January 29, 2023

FTX’s new CEO answered questions about his efforts to recover client funds from the collapsed cryptocurrency exchange during a lengthy hearing for lawmakers on Tuesday, saying his team had an “unprecedented” experience at the company. Missing record issue.

John J. Ray III, an attorney who specializes in corporate restructuring, testified for about four hours, saying he was in the early stages of sorting out exchanges to find funds that could be used to repay creditors and consumers.

“It will take time to find these assets,” Mr Ray said. “As I said, this process will take months, not weeks. But we will try to do it in the fastest possible way.”

He described FTX as a company that keeps few records of its business, including tracking invoices in messaging app Slack and using consumer tax software QuickBooks, unusual for a multibillion-dollar company. He also said that while his team saved the company’s Slack, it was also aware of the company’s use of “disappearing messaging.”

Asked whether customers would get their money back, Mr Ray demurred.
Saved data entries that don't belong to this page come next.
(** C1. With fewer than 3 responses in the area the difficulty is returned
    unchanged; otherwise, with recentAccuracy = correct/3 over the last 3
    responses of the area, the result is difficulty+1 when recentAccuracy >=
    0.8 and difficulty < 5, difficulty-1 when recentAccuracy < 0.4 and
    difficulty > 1, and the difficulty itself in every other case. For a
    difficulty in 1..5 the result stays in 1..5 and differs from the input
    by at most 1. *)
Theorem calculateNextDifficulty_correct
    (d : DifficultyLevel) (a : KnowledgeArea) (log : list QuestionResponse.t) :
  1 <= d <= 5 ->
  let d' := calculateNextDifficulty d a log in
  let acc := recentAccuracy a log in
  ((answeredInArea a log < 3)%nat -> d' = d)
  /\ ((3 <= answeredInArea a log)%nat ->
        ((8 # 10 <= acc)%Q /\ d < 5 -> d' = d + 1)
        /\ ((acc < 4 # 10)%Q /\ d > 1 -> d' = d - 1)
        /\ (~ ((8 # 10 <= acc)%Q /\ d < 5) -> ~ ((acc < 4 # 10)%Q /\ d > 1) -> d' = d))
  /\ 1 <= d' <= 5
  /\ Z.abs (d' - d) <= 1.
Proof.
  intros Hd d' acc.
  unfold answeredInArea.
  assert (Hshort : (length (responsesOf a log) < 3)%nat -> d' = d).
  { intros Hlt. subst d'. unfold calculateNextDifficulty.
    fold (responsesOf a log).
    apply Nat.ltb_lt in Hlt. unfold DIFFICULTY_STABLE_WINDOW. rewrite Hlt. reflexivity. }
  destruct (Nat.lt_ge_cases (length (responsesOf a log)) 3) as [Hlt | Hge].
  - specialize (Hshort Hlt). rewrite Hshort.
    split; [reflexivity|]. split; [lia|]. split; [lia|]. lia.
  - split; [exact Hshort|].
    assert (Hnlt : (length (responsesOf a log) <? 3)%nat = false)
      by (apply Nat.ltb_ge; exact Hge).
    assert (Hlen : length (slice_last 3 (responsesOf a log)) = 3%nat)
      by (apply slice_last_length; exact Hge).
    pose (k := length (List.filter QuestionResponse.isCorrect
                                   (slice_last 3 (responsesOf a log)))).
    assert (Hk : (k <= 3)%nat).
    { subst k. rewrite <- Hlen at 2. apply filter_length_le. }
    assert (Hacc : acc = (num k / num 3)%Q).
    { subst acc k. unfold recentAccuracy. rewrite <- slice_last_lastN. reflexivity. }
    assert (Hd' : d' =
      if Qle_bool DIFFICULTY_INCREASE_THRESHOLD (num k / num 3)%Q && (d <? MAX_DIFFICULTY)
      then d + 1
      else if Qlt_bool (num k / num 3)%Q DIFFICULTY_DECREASE_THRESHOLD
              && (d >? MIN_DIFFICULTY)
      then d - 1 else d).
    { subst d' k. unfold calculateNextDifficulty. fold (responsesOf a log).
      unfold DIFFICULTY_STABLE_WINDOW at 1. rewrite Hnlt.
      unfold DIFFICULTY_STABLE_WINDOW. rewrite Hlen. reflexivity. }
    unfold MAX_DIFFICULTY, MIN_DIFFICULTY in Hd'.
    clearbody k. clear Hlen. subst acc.
    unfold DIFFICULTY_INCREASE_THRESHOLD, DIFFICULTY_DECREASE_THRESHOLD in *.
    destruct (window_accuracy_cases k Hk)
      as [(_ & Hi & Hdc) | [(_ & Hi & Hdc) | (_ & Hi & Hdc)]];
      unfold DIFFICULTY_INCREASE_THRESHOLD, DIFFICULTY_DECREASE_THRESHOLD in Hi, Hdc;
      rewrite Hi, Hdc in Hd'; simpl in Hd';
      first [ apply Qle_bool_iff in Hi | apply Qle_bool_false in Hi ];
      first [ apply Qlt_bool_true in Hdc | apply Qlt_bool_false in Hdc ].
    + destruct (Z.ltb_spec d 5) as [Hd5 | Hd5]; rewrite Hd', Hacc;
        (split; [ intros _ | lia ]);
        (split; [ intros [_ H]; lia | ]);
        (split; [ intros [H _]; contradiction | ]);
        intros Hn1 Hn2; try lia; exfalso; apply Hn1; split; assumption.
    + rewrite Hd', Hacc.
      split; [ intros _ | lia ].
      split; [ intros [H _]; contradiction | ].
      split; [ intros [H _]; contradiction | ].
      intros _ _; reflexivity.
    + destruct (Z.gtb_spec d 1) as [Hd1 | Hd1]; rewrite Hd', Hacc;
        (split; [ intros _ | lia ]);
        (split; [ intros [H _]; contradiction | ]);
        (split; [ intros [_ H]; lia | ]);
        intros Hn1 Hn2; try lia; exfalso; apply Hn2; split; [assumption | lia].
Qed.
“It’s too early to tell what the ultimate recovery will be for each particular customer. At some point we’ll obviously know that and we obviously want to maximize that,” he said.

“Well, it doesn’t sound like you really think they’re going to get their money back,” said Rep. Alma Adams, D-North Carolina.

Mr. Ray was asked to quantify FTX’s epic collapse and compare it to Enron’s. Mr Ray oversaw the dissolution of the energy trading company following an accounting scandal in 2001.

He said their cases were very different, and called the perpetrators of the Enron crime “very sophisticated,” while FTX executives seemed “really just old-fashioned embezzlement” and not at all sophisticated.

Still, Mr. Wray’s response suggests he believes FTX’s former CEO, Sam Bankman-Fried, was well aware of the company’s fraudulent practices. At one point, he was asked whether it was possible that Mr. Bankman-Fried was unaware of the commingling of funds between FTX entities, as he has said before, including in an interview with The New York Times.

“No,” Mr. Ray replied.

On Tuesday, prosecutors charged Mr. Bankman-Fried with defrauding investors. He also faces civil securities fraud charges.

Lawmakers have called for new regulations for the crypto industry. Rep. Jake Auchincloss, D-Mass., said his “patience with the cryptocurrency bulls is wearing thin.”

“Fourteen years on, the American public has heard a lot of promises, but also seen a lot of Ponzi schemes,” he said. “For cryptocurrencies, it’s time to suffer or shut up.”

When lawmakers spoke directly about Mr. Bankman-Fried, he courted politicians of both parties before FTX collapsed, and they were critical of it.

Rep. Brad Sherman, D-Calif., and a longtime crypto critic, reminded his colleagues of the bigger picture. “Don’t criticize Sam Bankman-Fried and then pass his bill,” Mr. Sherman said, referring to Mr. Bankman-Fried’s extensive lobbying in Washington and his efforts to push for crypto legislation that would apply to FTX.

When asked what role Mr. Bankman-Fried would play in the company going forward, Mr. Ray was concise.

“The role he’s playing so far: zero,” he said.